The data:

Lemma chk_first s f :
  more f -> rm_frag_num f = 0 ->
  chk s f = Some (None, mk_defrag_state (<[sta := [f]]> (ds_queues s)) (ds_keys s) (ds_freed s ++ defrag_q s sta)).
Proof. intros [Hm Hs] Hn. unfold recvframe_chk_defrag, chk_defrag_queue, defrag_sta. by rewrite Hm, Hs, Hn. Qed.

Lemma chk_more qs k fr q f :
  more f -> rm_frag_num f <> 0 ->
  chk (mk_defrag_state (<[sta := q]> qs) k fr) f = Some (None, mk_defrag_state (<[sta := q ++ [f]]> qs) k fr).
Proof.
  intros [Hm Hs] Hn. unfold recvframe_chk_defrag, chk_defrag_queue, defrag_sta, defrag_q. rewrite Hm, Hs.
  apply Z.eqb_neq in Hn. rewrite Hn. cbn. by rewrite lookup_insert_eq, insert_insert_eq, app_nil_r.
Qed.

Lemma run_more fs : forall qs k fr q,
  Forall more fs -> Forall (fun f => rm_frag_num f <> 0) fs ->
  chk_run (mk_defrag_state (<[sta := q]> qs) k fr) fs =
  Some (replicate (length fs) None, mk_defrag_state (<[sta := q ++ fs]> qs) k fr).
Proof.
  induction fs as [|f fs IH]; intros qs k fr q Hm Hn; cbn [chk_run].
  - by rewrite app_nil_r.
  - inversion Hm; inversion Hn; subst. rewrite chk_more by done. cbn [mbind option_bind].
    rewrite IH by done. cbn. by rewrite <- app_assoc.
Qed.

Lemma fragments_num n k fs ps : fragments n k fs ps -> 0 < k -> Forall (fun f => rm_frag_num f <> 0) fs.
Proof. induction 1; intros; constructor; [lia|]. apply IHfragments. lia. Qed.

(** A complete train: the first fragment, those between, the last one, with
    the payloads after the first. *)
Record train (f0 : rx_frame) (mid : list rx_frame) (fl : rx_frame) (pre hdr p0 icv room : list Z)
    (ps : list (list Z)) : Prop := {
  tr_more : Forall more (f0 :: mid);
  tr_last : rm_mfrag fl = 0 /\ rtw_get_stainfo (rm_ta fl) = Some sta;
  tr_zero : rm_frag_num f0 = 0;
  tr_first : fragment f0 pre hdr p0 icv room;
  tr_rest : fragments (mem_len icv) 1 (mid ++ [fl]) ps;
  tr_count : (length mid < 254)%nat;
  tr_room : mem_len (concat ps) <= mem_len room }.

(** What is left of the check once the fragments are joined. *)
Definition verdict (s : defrag_state) (pr : rx_frame) : option (option rx_frame * defrag_state) :=
  if rm_privacy pr =? 0 then Some (Some pr, s)
  else
    '(res, k, f) ← chkmic (ds_keys s) pr;
    let s := mk_defrag_state (ds_queues s) k (ds_freed s) in
    if res =? _FAIL then Some (None, freed_frames s [f]) else Some (Some f, s).

Lemma train_joined s f0 mid fl pre hdr p0 icv room ps :
  train f0 mid fl pre hdr p0 icv room ps ->
  exists pr icv' room', joining pr pre (hdr ++ concat (p0 :: ps)) icv' room' /\ mem_len icv' = mem_len icv /\
    attrs pr = attrs f0 /\
    (Forall (fun f => bytes (rm_buf f)) (f0 :: mid ++ [fl]) -> bytes (rm_buf pr)) /\
    chk_run s (f0 :: mid ++ [fl]) =
    ('(r, s') ← verdict (mk_defrag_state (<[sta := []]> (ds_queues s)) (ds_keys s)
                           ((ds_freed s ++ defrag_q s sta) ++ mid ++ [fl])) pr;
     Some (replicate (S (length mid)) None ++ [r], s')).
Proof.
  intros [Hm [Hlm Hls] Hz Hf0 Hr Hc Hroom]. inversion Hm as [|? ? Hm0 Hmid]; subst.
  destruct Hf0 as [Hh Hhd Hu Hicv].
  assert (joining f0 pre (hdr ++ p0) icv room) as Hj by (split; [by rewrite <- app_assoc|done]).
  destruct (loop_done _ (mid ++ [fl]) ps 1 f0 pre _ icv room Hj eq_refl Hr) as (pr & icv' & room' & E & Hj' & Hi & Ha);
    [done|lia|rewrite length_app; cbn [length]; lia|].
  exists pr, icv', room'. split_and!; [by rewrite <- app_assoc in Hj'|done|done| |].
  { intros Hb. inversion Hb; subst. by apply (loop_bytes _ _ _ _ E). }
  pose proof (fragments_num _ _ _ _ Hr ltac:(lia)) as Hnum. apply Forall_app in Hnum as [Hnmid Hnl].
  cbn [chk_run]. rewrite chk_first by done. cbn [mbind option_bind]. rewrite chk_run_app, run_more by done.
  cbn [mbind option_bind chk_run app]. inversion Hnl; subst.
  unfold recvframe_chk_defrag, chk_defrag_queue, defrag_sta, defrag_q. rewrite Hlm, Hls.
  match goal with H : rm_frag_num fl <> 0 |- _ => apply Z.eqb_neq in H; rewrite H end. cbn [Z.eqb negb ds_queues].
  rewrite lookup_insert_eq. cbn [default from_option id app]. unfold recvframe_defrag.
  rewrite Hz, E. cbn [Z.eqb negb mbind option_bind]. rewrite insert_insert_eq.
  unfold verdict. cbn [ds_keys ds_queues ds_freed].
  destruct (rm_privacy pr =? 0); [done|].
  destruct (chkmic (ds_keys s) pr) as [[[res k] g]|]; [|done]. cbn [mbind option_bind]. by destruct (res =? _FAIL).
Qed.


(** ** The Michael check *)

Lemma field_app off a b : (off + 6 <= length a)%nat -> field off (a ++ b) = field off a.
Proof. intros. unfold field. rewrite drop_app_le, take_app_le by (rewrite ?length_drop; lia). done. Qed.

(** The header [recvframe_chkmic] passes to the Michael function is long
    enough for the addresses it reads. *)
Definition mic_header (hdr : list Z) : Prop :=
  ((if to_ds hdr && from_ds hdr then 30 else 24) <= length hdr)%nat.

Lemma mic_fields a b :
  mic_header a -> mic_DA (a ++ b) = mic_DA a /\ mic_SA (a ++ b) = mic_SA a /\ mic_header (a ++ b).
Proof.
  unfold mic_header, mic_DA, mic_SA. intros Ha.
  assert (to_ds (a ++ b) = to_ds a /\ from_ds (a ++ b) = from_ds a) as [-> ->].
  { unfold to_ds, from_ds, arr_get. assert (2 <= length a)%nat by (destruct (_ && _); lia).
    destruct a as [|? [|? ?]]; cbn in *; (lia || done). }
  rewrite length_app. destruct (to_ds a), (from_ds a); cbn [andb] in *; rewrite !field_app by lia; split_and!; (lia || done).
Qed.

(** The Michael code of a frame with header [hdr] and data [msg]. *)
Definition frame_mic (key hdr : list Z) (pri : Z) (msg : list Z) : list Z :=
  michael key (mic_DA hdr ++ mic_SA hdr ++ [pri; 0; 0; 0] ++ msg).

(** The fields [attrs] collects that the check reads. *)
Lemma attrs_parts f g :
  attrs f = attrs g ->
  rm_hdrlen f = rm_hdrlen g /\ rm_iv_len f = rm_iv_len g /\ rm_privacy f = rm_privacy g /\ rm_encrypt f = rm_encrypt g /\
  rm_ta f = rm_ta g /\ rm_key_index f = rm_key_index g /\ rm_priority f = rm_priority g /\ rm_ra f = rm_ra g /\
  rm_id f = rm_id g /\ rm_bdecrypted f = rm_bdecrypted g.
Proof. unfold attrs. intros [=]. by split_and!. Qed.

(** The calls of the MIC error handler a mismatch gives. *)
Definition mic_report (k : mic_keys) (g : rx_frame) : list (Z * bool) :=
  if (rm_bdecrypted g =? 1) && negb (IS_MCAST (rm_ra g) && negb (rm_key_index g =? mlme_key_index k))
  then [(sta, IS_MCAST (rm_ra g))] else [].

(** The key the frame is checked with. *)
Definition mic_key (k : mic_keys) (g : rx_frame) (key : list Z) : Prop :=
  if IS_MCAST (rm_ra g) then mk_binstallGrpkey k <> 0 /\ key_at (dot118021XGrprxmickey k) (rm_key_index g) = Some key
  else dot11tkiprxmickey sta = key.

Lemma chkmic_exact k g pre hdr msg mic icv room key :
  joining g pre (hdr ++ msg ++ mic) icv room -> rm_hdrlen g + rm_iv_len g = mem_len hdr ->
  length mic = 8%nat -> rm_encrypt g = _TKIP_ -> rtw_get_stainfo (rm_ta g) = Some sta -> mic_key k g key ->
  bytes (rm_buf g) -> bytes key -> length key = 8%nat -> is_u8 (rm_priority g) -> mic_header hdr ->
  exists k', chkmic k g = Some (if bool_decide (frame_mic key hdr (rm_priority g) msg = mic) then _SUCCESS else _FAIL,
                            k', recvframe_pull_tail g 8) /\
    mic_errors k' = mic_errors k ++
      (if bool_decide (frame_mic key hdr (rm_priority g) msg = mic) then [] else mic_report k g).
Proof.
  intros [[Hb Hd Ht Hl Hs] Hicv] Hhd Hm He Hsta Hkey Hbytes Hkb Hkl Hpri Hh.
  unfold recvframe_chkmic. rewrite He, Hsta. cbn [Z.eqb].
  assert (mem_len mic = 8) as Hm8 by (unfold mem_len; lia).
  rewrite Z.eqb_refl.
  assert (IS_MCAST (rm_ra g) && (mk_binstallGrpkey k =? 0) = false) as ->.
  { unfold mic_key in Hkey. destruct (IS_MCAST _); [|done]. destruct Hkey as [Hg _]. by apply Z.eqb_neq in Hg. }
  assert ((if IS_MCAST (rm_ra g) then key_at (dot118021XGrprxmickey k) (rm_key_index g) else Some (dot11tkiprxmickey sta))
          = Some key) as ->.
  { unfold mic_key in Hkey. destruct (IS_MCAST _); [apply Hkey|by rewrite Hkey]. }
  cbn [mbind option_bind].
  assert (u32 (rm_len g - rm_hdrlen g - rm_iv_len g - rm_icv_len g - 8) = mem_len msg) as Hdl.
  { assert (rm_len g - rm_hdrlen g - rm_iv_len g - rm_icv_len g - 8 = mem_len msg) as ->
      by (rewrite Hl, Hicv, !mem_len_app; lia).
    apply wrap_small. rewrite Hb, !mem_len_app in Hs. pose proof (mem_len_nonneg msg).
    pose proof (mem_len_nonneg pre); pose proof (mem_len_nonneg hdr); pose proof (mem_len_nonneg icv);
      pose proof (mem_len_nonneg room). width_lia. }
  rewrite Hdl.
  assert (drop (Z.to_nat (rm_data g)) (rm_buf g) = hdr ++ msg ++ mic ++ icv ++ room) as Ehdr.
  { rewrite Hd, Hb. unfold mem_len. rewrite Nat2Z.id, drop_app_length, <- !app_assoc. done. }
  assert (rm_data g + rm_hdrlen g + rm_iv_len g = mem_len (pre ++ hdr)) as Epay by (rewrite mem_len_app; lia).
  assert (rm_buf g = (pre ++ hdr) ++ msg ++ mic ++ icv ++ room) as Hb' by (by rewrite Hb, <- !app_assoc).
  assert (drop (Z.to_nat (rm_data g + rm_hdrlen g + rm_iv_len g)) (rm_buf g) = msg ++ mic ++ icv ++ room) as Edat.
  { rewrite Epay, Hb'. unfold mem_len. by rewrite Nat2Z.id, drop_app_length. }
  rewrite Ehdr, Edat. destruct (mic_fields hdr (msg ++ mic ++ icv ++ room) Hh) as (Eda & Esa & Hh').
  assert (bytes (hdr ++ msg ++ mic ++ icv ++ room)) as Hb2 by (rewrite <- Ehdr; by apply Forall_drop).
  rewrite calctkipmic_done; try done.
  2: { rewrite Forall_app in Hb2. by destruct Hb2. }
  2: { rewrite mem_len_app. pose proof (mem_len_nonneg msg); pose proof (mem_len_nonneg (mic ++ icv ++ room)). lia. }
  cbn [mbind option_bind]. rewrite Eda, Esa.
  assert (take (Z.to_nat (mem_len msg)) (msg ++ mic ++ icv ++ room) = msg) as ->
    by (unfold mem_len; rewrite Nat2Z.id; apply take_app_length).
  rewrite Epay, Hb', (app_assoc (pre ++ hdr) msg), <- mem_len_app, (rdn_app _ mic) by done. cbn [mbind option_bind].
  fold (frame_mic key hdr (rm_priority g) msg). eexists. split; [reflexivity|].
  unfold mic_report. destruct (bool_decide _).
  - rewrite app_nil_r. by case_match.
  - cbn zeta. destruct (_ && negb _); [done|by rewrite app_nil_r].
Qed.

Requirement: In the listing above, locate the line containing "chk s f = Some" and the line containing "- by rewrite app_nil_r.". Extract those two lines and every line between them, exactly as written, and only those.

Exercise answer:
  chk s f = Some (None, mk_defrag_state (<[sta := [f]]> (ds_queues s)) (ds_keys s) (ds_freed s ++ defrag_q s sta)).
Proof. intros [Hm Hs] Hn. unfold recvframe_chk_defrag, chk_defrag_queue, defrag_sta. by rewrite Hm, Hs, Hn. Qed.

Lemma chk_more qs k fr q f :
  more f -> rm_frag_num f <> 0 ->
  chk (mk_defrag_state (<[sta := q]> qs) k fr) f = Some (None, mk_defrag_state (<[sta := q ++ [f]]> qs) k fr).
Proof.
  intros [Hm Hs] Hn. unfold recvframe_chk_defrag, chk_defrag_queue, defrag_sta, defrag_q. rewrite Hm, Hs.
  apply Z.eqb_neq in Hn. rewrite Hn. cbn. by rewrite lookup_insert_eq, insert_insert_eq, app_nil_r.
Qed.

Lemma run_more fs : forall qs k fr q,
  Forall more fs -> Forall (fun f => rm_frag_num f <> 0) fs ->
  chk_run (mk_defrag_state (<[sta := q]> qs) k fr) fs =
  Some (replicate (length fs) None, mk_defrag_state (<[sta := q ++ fs]> qs) k fr).
Proof.
  induction fs as [|f fs IH]; intros qs k fr q Hm Hn; cbn [chk_run].
  - by rewrite app_nil_r.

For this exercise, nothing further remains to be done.